Niente velo per Jasira, recensione

locandina-italiana-per-niente-velo-per-jasira-1232581

La tredicenne Jasira (Summer Bishil) sta affrontando il periodo più difficoltoso ed emotivamente impervio della sua vita, il periodo che si frappone tra il suo attuale bisogno fisiologico di sentirsi donna pur non avendone la maturità emotiva, e il diventarlo con tutte le contraddizioni ed emozioni che rendono il passaggio, se non supportati psicologicamente da figure familiari stabili e disponibili, psicologicamente rischioso. Mettiamoci anche che la ragazza è di origini medioorientali e vive in un paese pieno di contraddizioni come gli Stati Uniti in pieno conflitto iracheno e le cose per Jasira si fanno decisamente più complicate.

L’instabile madre di Jasira è un irlandese che vive con lei a Syracuse nello stato di New York, che scoperto un’ambiguo rapporto tra sua figlia e il suo nuovo compagno, spaventata, la spedisce in Texas dal padre di origine libanese, un padre-padrone di vecchio stampo, tradizionalista ad oltranza e che non disdegna all’occorrenza qualche ceffone intimidatorio, sperando che lui possa in qualche modo controllare la deriva della ragazza.

Purtroppo per Jasira le cose si complicano ulteriormente, il desiderio di nuove scoperte aumenta, un corpo che non sa pienamente gestire, adulti decisamente pericolosi ed ambigui che sanno invece come gestire lei e all’occorrenza circuirla a loro piacimento, come fa l’ambiguo Mr.Vuoso (Aaron Eckhart), un riservista per cui Jasira lavora come babysitter.
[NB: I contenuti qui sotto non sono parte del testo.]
(** [executeBuy], up to its first [await]: the attempt is counted and
    time-stamped before anything is asked of the network. *)
Definition executeBuy_begin (event : BondingCurveEvent)
    : Eff (SniperBot * World) Handler :=
  update_this (set_stats incr_totalBuys) ;;;
  now <- on_world Date_now ;;
  update_this (set_lastBuyTime now) ;;;
  ret (AwaitingPurchase event).

(** The end of [handleCreateEvent]: buy when auto-buy is on. *)
Definition handleCreateEvent_buy (event : BondingCurveEvent)
    : Eff (SniperBot * World) Handler :=
  b <- this ;;
  if truthy_bool (sc_autoBuy (sb_config b)) then executeBuy_begin event
  else ret Finished.

(** [handleCreateEvent], from its start to the custom filter. *)
Definition handleCreateEvent_begin (event : BondingCurveEvent)
    : Eff (SniperBot * World) Handler :=
  update_this (set_stats incr_totalEvents) ;;;
  now <- on_world Date_now ;;
  b <- this ;;
  let config := sb_config b in
  if now - sb_lastBuyTime b <? effective_interval (sc_minBuyInterval config) then
    update_this (set_stats incr_skippedBuys) ;;; ret Finished
  else if not_whitelisted config event then
    update_this (set_stats incr_skippedBuys) ;;; ret Finished
  else if blacklisted config event then
    update_this (set_stats incr_skippedBuys) ;;; ret Finished
  else if sc_tokenFilter config then ret (AwaitingTokenFilter event)
  else handleCreateEvent_buy event.

(** [handleCreateEvent], resumed with the outcome of
    [await this.config.tokenFilter(event)]. *)
Definition handleCreateEvent_resume (event : BondingCurveEvent) (shouldBuy : Result bool)
    : Eff (SniperBot * World) Handler :=
  match shouldBuy with
  | Ok true => handleCreateEvent_buy event
  | Ok false => update_this (set_stats incr_skippedBuys) ;;; ret Finished
  | Throw error => update_this (set_stats incr_skippedBuys) ;;; ret Finished
  end.

(** The [try] block of [executeBuy] up to the transaction hash. *)
Definition executeBuy_purchase (config : SniperConfig) (event : BondingCurveEvent)
    : Eff World string :=
  let tokenAddress := ev_token event in
  buyAmount <- lift_result (viem_parseUnits node (sc_buyAmount config) 18) ;;
  balance <- call node (fun n => rpc_getBalance node n account) ;;
  if balance <? buyAmount then
    throw (new_Error ("Insufficient balance: " ++ viem_formatUnits node balance 18
                      ++ " MON < " ++ sc_buyAmount config ++ " MON"))
  else
    quote <- getAmountOut node tokenAddress buyAmount true ;;
    minTokens <- lift_result (calculateMinAmountOut (snd quote) (sc_slippagePercent config)) ;;
    gasPrice <- call node (rpc_getGasPrice node) ;;
    let finalGasPrice :=
      adjust_gas_price (sc_gasMultiplier config) (sc_maxGasPrice config) gasPrice in
    now <- Date_now ;;
    let deadline := now / 1000 + 300 in
    let gasParams := GasBuy tokenAddress buyAmount minTokens account deadline in
    estimatedGas <- Trade_estimateGas node (fst quote) gasParams ;;
    let gasWithBuffer := Z.quot (estimatedGas * 120) 100 in
    Trade_buy node account
      (mkBuyParams tokenAddress account buyAmount minTokens (Some deadline)
                   (Some gasWithBuffer) (Some finalGasPrice) None)
      (fst quote).

(** The rest of [executeBuy]: the purchase, then the counters and the
    callbacks of the branch taken.  The result lists the callbacks
    called. *)
Definition executeBuy_finish (event : BondingCurveEvent)
    : Eff (SniperBot * World) (list Notification) :=
  b <- this ;;
  try_catch
    (txHash <- on_world (executeBuy_purchase (sb_config b) event) ;;
     update_this (set_stats incr_successfulBuys) ;;;
     ret (map (fun callback => mkNotification callback (ev_token event) txHash)
              (sb_buyCallbacks b)))
    (fun error =>
     update_this (set_stats incr_failedBuys) ;;;
     ret (map (fun callback =>
                 mkNotification callback (ev_token event) (message_or_string error))
              (sb_errorCallbacks b))).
Seguono le reiterate molestie, i giochi spinti e la mancanza di qualcuno che delimiti i i confini del lecito, e sullo sfondo oltre alla guerra anche la sequela di episodi razzisti che non mancano mai di sconcertare per anacronismo e arretratezza, ma anche la rivalsa di un piccola donna alla disperata ricerca di una guida sicura.

Niente velo per Jasira è tratto dal controverso romanzo Beduina della scrittrice Alicia Erian, il film ha scatenato qualche fisiologica polemica dovuta al titolo originale, Towelhead, letteralmente teste di turbante, un modo dispregiativo di alcuni americani per indicare persone di origini mediorientali, comunque polemica e titolo a parte, il film dell’esordiente Alan Ball, esordiente alla regia perche Ball è un affermato sceneggiatore che ci ha regalato capolavori come American Beauty e che ha scritto episodi per serial cult come Six Feet Under e il recente True Blood, si dimostra maturo, convincente e nonostante lo scottante tema affrontato, di una sorprendente sensibilità.

Se potete accettare tutta una serie di comprensibili e difficili passaggi narrativi che non mancheranno di mettervi a disagio, e parlo naturalmente di tutta la  disturbante sequela di molestie che l’ambiguo Aaron Eckhart, anima nera del film, mette in atto tentando  in tutti i modi di farle  sembrare naturali, potrete apprezzare appieno la sensibilità del tocco umano del Ball neo-regista e vedere trasposta in immagini l’immane esperienza di un grande narratore di vizi e scomode verità che anche in questa nuova veste continua a stupire per efficacia e originalità.